Maiwa Foundation Fundraiser
Maiwa Fundraiser for the Artisan Alliance of Jawaja
Charllotte Kwon, founder of Maiwa Handprints and the Maiwa Foundation, has been working in India for three decades with the goal of preserving craft. She has committed herself to ethical trade and craft practices. Her business mandate is to trade directly with the individual craftspeople, thereby offering the full value of the work to its creator. With great curiosity, Maiwa questions its role in contemporary business and craft practices as it works to invigorate the economy with heart. In her words “We are learning from our collective past to value a future filled with colour, compassion, and integrity“. The Maiwa Foundation was established in 1997 to support work that develops higher-level skills or to sustain existing artisans and their skills. Click here for more information.
Maiwa to Jawaja
Charllotte has worked with one group of artisans since the early nineties. The village of Jawaja is home to 2 groups of artisans, leatherworkers and carpet weavers. The skills of these 2 groups left a profound impression on Charllotte and she has worked tirelessly to present their work to a broader North American market. She has helped them navigate through predatory lenders and provided them with necessary technical, marketing, and business support so they can present themselves to a much larger community.
Maiwa to Jawaja to JST
I have had the privilege of travelling to India on 3 occasions with Charllotte and each trip took us to Jawaja. I will never forget that first visit, struggling to take in all that I saw and falling head over heels in love with the artisans and their families. When I returned the 2nd time I brought a table loom to hold a mini-workshop for the weavers and a few years later we shared more ideas. My love for Jawaja and the Maiwa Foundation is what moved me to create this fundraiser.

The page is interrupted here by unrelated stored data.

(** C1. Simple signatures are complete.  For inputs whose amounts are those of the
    outputs plus the fee, each in a ring of at least two points,
    [genRctSimple] with ring range proofs returns a signature;
    [verRctSemanticsSimple] accepts it; [verRctNonSemanticsSimple] accepts it
    unless a key of a ring is hashed to the neutral element; and
    [decodeRctSimple] returns the amounts and the masks. *)
Theorem rct_simple_spec (ND : Build) (BN : BigNum) (SP : Schedule) (n : nat) (message : key) (dests : keyV) (vs : list Z)
    (fee : Z) (aks : keyV) (outSk0 : ctkeyV) (inputs : list sinput) (s : random_state) :
  Forall sinput_ok inputs → Forall si_own inputs → inputs ≠ [] → Forall amount_ok vs → amount_ok fee →
  length dests = length vs → length aks = length vs → zsum (si_v <$> inputs) = zsum vs + fee →
  random_ready s →
  ∃ rv outSk s',
    genRctSimple n message (si_sk <$> inputs) dests (si_v <$> inputs) vs fee (map si_pubs inputs) aks None false
      (si_index <$> inputs) outSk0 RangeProofBorromean s = Ret ((rv, outSk, None), s') ∧ random_ready s' ∧
    (∀ s'' : random_state, verRctSemanticsSimple1 rv s'' = (Ret true, s'')) ∧
    verRctNonSemanticsSimple rv =
      Ret (bool_decide (¬ Exists (λ i, Exists (λ p, no_image p.1) (si_ring i)) inputs)) ∧
    length outSk = length vs ∧
    (∀ i v k, vs !! i = Some v → aks !! i = Some k →
      ∃ sk, outSk !! i = Some sk ∧ decodeRctSimple rv k i = Ret (v, Some (ct_mask sk))).
Proof.
  intros HI HW Hne HV Hf HLd HLa Hb Hs.
  exact (genRctSimple_borromean n message dests vs fee aks outSk0 inputs s HI HW Hne HV Hf HLd HLa Hb (rng_ready s Hs)).
Qed.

As the news spreads of the disastrous toll that Covid-19 is having on India – we know that Maiwa needs our support even more. I asked Charllotte Kwon to give us a brief update on the situation the artisans of Jawaja have found themselves in.
The Artisans Alliance of Jawaja has reached a crisis point. With lockdowns and restricted international travel, this group could not sell their goods through their normal channels in India nor, at the same rate, through Maiwa. The Maiwa Foundation stepped in and, with the help and huge thanks to Jane and her weavers – for the first time in our history, are providing funding for basic living expenses to an entire group of artisans. We need to do what we can to help them keep this funding in place for at least one more year while Covid-19 and recovery runs its course.
All the money raised by Jane Stafford Textiles has been and will be used to support this entire village.